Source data
== Segment start ==
Lemma for_package_shell (w : world) (pkgs : list string) :
  shell_commands (trace (for_package (get_python_command w) pkgs w)) =
  commands_issued w pkgs.
Proof.
  induction pkgs as [ | p rest IH]; [reflexivity | ].
  rewrite for_package_cons. cbv zeta.
  pose proof (for_method_shell w p) as Hs.
  unfold installs_b.
  cbn [commands_issued].
  destruct (succeeded (shell w (user_command w p)));
    [ | destruct (succeeded (shell w (override_command w p)))];
    cbn [orb trace fst shell_commands];
    rewrite shell_commands_app, Hs, ?IH, ?shell_commands_prints; reflexivity.
Qed.

Lemma install_dependencies_run (w : world) :
  install_dependencies w =
  ((EPrint ("Using Python command: " ++ get_python_command w)
      :: EPrint "Installing Python packages for image analysis..."
      :: trace (for_package (get_python_command w) packages w))%list,
   Ok (forallb (installs_b w) packages)).
Proof.
  unfold install_dependencies. run_M.
  pose proof (for_package_outcome w packages) as Ho. unfold outcome in Ho.
  destruct (for_package (get_python_command w) packages w) as [t r].
  simpl in Ho. subst r. reflexivity.
Qed.

(** *** Telling the installation commands apart *)

Lemma append_inj_l (a b c : string) : a ++ b = a ++ c -> b = c.
Proof.
  induction a as [ | x a IH]; simpl; intros H; [exact H | ].
  injection H as H. auto.
Qed.
Record Env : Type := {
  path_exists : str -> bool;
  path_is_absolute : str -> bool;
  path_join : str -> str -> str;        (* [a / b] *)
  path_name : str -> str;               (* [p.name] *)
  load_post : str -> option Post;       (* [open] and [frontmatter.load]; [None]: an exception *)
  markdown_convert : str -> str;        (* [markdown.Markdown(...).convert] *)
  mkdir_ok : str -> bool;               (* [mkdir] succeeds *)
  write_ok : str -> bool;               (* the block that writes the file and
                                           prints the line of success runs to
                                           its end *)
  write_fails : str -> write_failure    (* how the block fails, when it does *)
}.

Record run (A : Type) : Type := {
  result : outcome A;
  stdout : list str;
  written : list (str * str)            (* the files opened for writing, with the text they are left with *)
}.

Variable env : Env.
Variable io_error : str.

Definition truthy (d : date_value) : bool :=
  match d with
  | DDatetime _ _ _ => true
  | DStr s => match s with [] => false | _ => true end
  | DOther b _ => b
  end.
(** [--deactivate --group work] after the hosts file was generated. *)
Lemma activate_and_deactivate_do_not_regenerate_work :
  let st := mkStore ["work"]
              {[ "work" := mkGroup ["*"] ["example.com"] ["*"] ]} in
  let fs := mkFiles {[ hosts_file := "generated"%string ]} ∅ ∅ in
  main (mkFlags false false false true false false false false false)
    (with_group "work") (mkInstant 10 0) [] st fs
  = Returned (mkWorld (mkStore [] (groups st)) (Some (mkStore [] (groups st))) false,
              fs).
Proof.
  intros st fs.
  apply (activate_and_deactivate_do_not_regenerate
           (mkFlags false false false true false false false false false)
           (with_group "work") (mkInstant 10 0) [] st fs); reflexivity.
Defined.

(** X27.  [--add] always goes on to [update_hosts] with the document it
    has just saved, and then ends in [sys.exit]; with [--cron] no
    confirmation is asked even if [--confirm] was given.  When [add]
    raises, nothing is saved and the hosts files are not touched. *)
Theorem add_always_regenerates
    (f : Flags) (o : Options) (now : Instant) (inputs : list string)
    (st : Store) (fs : Files) :
  f_remove f = false → opt_empty o = None → f_add f = true →
  f_list f = false →
  main f o now inputs st fs =
  match add o st with
  | Ok st' =>
      let w := mkWorld st' (Some st') true in
      match update_hosts_run (if f_cron f then false else f_confirm f)
              st' now inputs fs with
      | Returned fs' => Returned (w, fs')
      | Exited code fs' => Exited code (w, fs')
      | Crashed e fs' => Crashed e (w, fs')
      end
  | Raise e =>
      Crashed (OfPy e)
        (mkWorld st None (if f_cron f then true else f_update f), fs)
  end.
Proof.
  intros Hr He Ha Hl. unfold main, run_action.
  rewrite Hr, He, Ha, Hl.
  rewrite (bool_decide_false (is_Some None)) by (by intros [? ?]).
  cbn [w_data]. by destruct (add o st).
Qed.

(** [--add --domain example.com] on a fresh machine. *)
Lemma add_always_regenerates_fresh :
  let fs := mkFiles {[ hosts_file := "127.0.0.1 localhost"%string ]} ∅ ∅ in
  ∃ w fs',
    main (mkFlags false true false false false false false false false)
      (with_domain "example.com") (mkInstant 10 0) [] initial_store fs
    = Exited 0 (w, fs')
    ∧ contents fs' !! hosts_file
      = Some (("127.0.0.1 localhost" +:+ disclaimer)
              +:+ line_prefix +:+ "example.com").
Proof.
  intros fs. eexists _, _. split.
  - rewrite (add_always_regenerates
               (mkFlags false true false false false false false false false)
               (with_domain "example.com") (mkInstant 10 0) [] initial_store fs);
      [|reflexivity|reflexivity|reflexivity|reflexivity].
    vm_compute. reflexivity.
  - reflexivity.
Defined.

(** X28.  [list] evaluates [_is_live] for every group it shows, active or
    not, whereas [update_hosts] looks at the active ones only: a group that
    is not active and has an hours entry that cannot be read at this hour
    makes [--list] raise ValueError, for all groups and for that group
    alone, while the update still goes through. *)
Theorem list_reads_inactive_groups
    (st : Store) (name : string) (g : Group) (now : Instant) (e : Py.exn) :
  groups st !! name = Some g → is_live st name now = Raise e →
  name ∉ active st →
  (∀ n g', n ∈ active st → groups st !! n = Some g' →
           ∃ b, is_live st n now = Ok b) →
  list_groups no_options st now = Raise ValueError
  ∧ list_groups (with_group name) st now = Raise ValueError
  ∧ ∃ r, update_hosts st now = Ok r.
Proof.
  intros Hg Hl Hin Hlive. split; [|split].
  - unfold list_groups. cbn [opt_group no_options].
    apply (list_loop_raise st now _ name e); [|done].
    apply list_elem_of_fmap. exists (name, g). split; [done|].
    by apply elem_of_map_to_list.
  - unfold list_groups. cbn [opt_group with_group].
    rewrite bool_decide_true by (by rewrite Hg).
    apply (list_loop_raise st now _ name e); [left|done].
  - destruct (collect_domains_spec st now (active st) ∅ Hlive)
      as (found & Hfound & _).
    exists (render found). unfold update_hosts. by rewrite Hfound.
Qed.

(** An inactive group with the entry "9-x", at hour 10. *)
Lemma list_reads_inactive_groups_old :
  let old := mkGroup ["9-x"] ["old.org"] ["*"] in
  let st := mkStore ["default"]
              {[ "default" := mkGroup ["*"] ["example.com"] ["*"]; "old" := old ]} in
  list_groups no_options st (mkInstant 10 0) = Raise ValueError
  ∧ ∃ r, update_hosts st (mkInstant 10 0) = Ok r.
Proof.
  intros old st.
  destruct (list_reads_inactive_groups st "old" old (mkInstant 10 0) ValueError)
    as (Hlist & _ & Hupd).
  - reflexivity.
  - reflexivity.
  - intros Hx%list_elem_of_singleton. discriminate Hx.
  - intros n g' Hn _. simpl in Hn. apply list_elem_of_singleton in Hn as ->.
    by exists true.
  - split; [exact Hlist|exact Hupd].
Defined.
(** A call that may throw and may change the files; what it changed
    before a throw stays changed. *)
Definition Fx (A : Type) : Type := Files -> Exn A * Files.

Definition bindFx {A B : Type} (m : Fx A) (k : A -> Fx B) : Fx B :=
  fun fs =>
    match m fs with
    | (Ok a, fs') => k a fs'
    | (Raise, fs') => (Raise, fs')
    end.

Notation "x <~ m ;; k" := (bindFx m (fun x => k))
  (at level 61, m at next level, right associativity).

(** A call that leaves the files alone. *)
Definition pureFx {A : Type} (m : Exn A) : Fx A := fun fs => (m, fs).

(** [try { m } catch { h }] *)
Definition tryCatchFx {A : Type} (m : Fx A) (h : A) (fs : Files)
    : A * Files :=
  match m fs with
  | (Ok a, fs') => (a, fs')
  | (Raise, fs') => (h, fs')
  end.

Section EndpointFiles.

Context {J : Type}.

(** [fs.writeFileSync(path, buffer)]: the file is there once the call has
    returned. *)
Definition writeFileSyncFx (env : Env J) (p : string) (b : list nat)
    : Fx unit :=
  fun fs =>
    match fs_writeFileSync env p b with
    | Ok tt => (Ok tt, written p b fs)
    | Raise => (Raise, fs)
    end.

(** [fs.unlinkSync(path)]: the file is gone once the call has returned. *)
Definition unlinkSyncFx (env : Env J) (p : string) : Fx unit :=
  fun fs =>
    match fs_unlinkSync env p with
    | Ok tt => (Ok tt, unlinked p fs)
    | Raise => (Raise, fs)
    end.

(** The handler again, call by call, with the files it leaves behind. *)
Definition POSTfx (env : Env J) : Files -> Response J * Files :=
  tryCatchFx
    (audioFile <~ pureFx (request_formData env) ;;
     if negb (truthyEntry audioFile) then
       pureFx (Ok (errorResponse "No audio file provided" 400))
     else
       buffer <~ pureFx (arrayBuffer audioFile) ;;
       let tempFilePath := tempFilePathOf (Date_now env) in
       _ <~ writeFileSyncFx env tempFilePath buffer ;;
       transcription <~ pureFx (transcriptions_create env tempFilePath) ;;
       _ <~ unlinkSyncFx env tempFilePath ;;
       response <~
         pureFx (chat_completions_create env (userContent transcription)) ;;
       c <~ pureFx (firstContent response) ;;
       if negb (truthyContent c) then
         pureFx (Ok (errorResponse "No response from AI" 500))
       else
         pureFx
           (Ok (parseAndReply env (match c with Some v => v | None => "" end))))
    (errorResponse "Failed to transcribe audio" 500).

End EndpointFiles.

(** A run in which every call returns and the completion carries no
    [choices]. *)
Definition envNoChoices : Env Classification :=
  mkEnv (Ok (Some (EntryFile [26; 69; 223; 163])))
        "1714557600000" (fun _ _ => Ok tt)
        (fun _ => Ok "call the bank and buy milk") (fun _ => Ok tt)
        (fun _ => Ok (mkChatCompletion None)) sampleParse.

(** No file at all. *)
Definition noFiles : Files := fun _ => None.

(** A run in which the upload is written and the classification provider
    throws. *)
Definition envClassifierDown : Env Classification :=
  mkEnv (Ok (Some (EntryFile [26; 69; 223; 163])))
        "1714557600000" (fun _ _ => Ok tt)
        (fun _ => Ok "call the bank and buy milk") (fun _ => Ok tt)
        (fun _ => Raise) sampleParse.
== Segment end ==
• _Work instruction_
From the records above, print only the lines between the one holding "shows, active or" and the one holding "is not active", inclusive, exactly as they stand.

• _Solution to the problem_
(** X28.  [list] evaluates [_is_live] for every group it shows, active or
    not, whereas [update_hosts] looks at the active ones only: a group that
    is not active and has an hours entry that cannot be read at this hour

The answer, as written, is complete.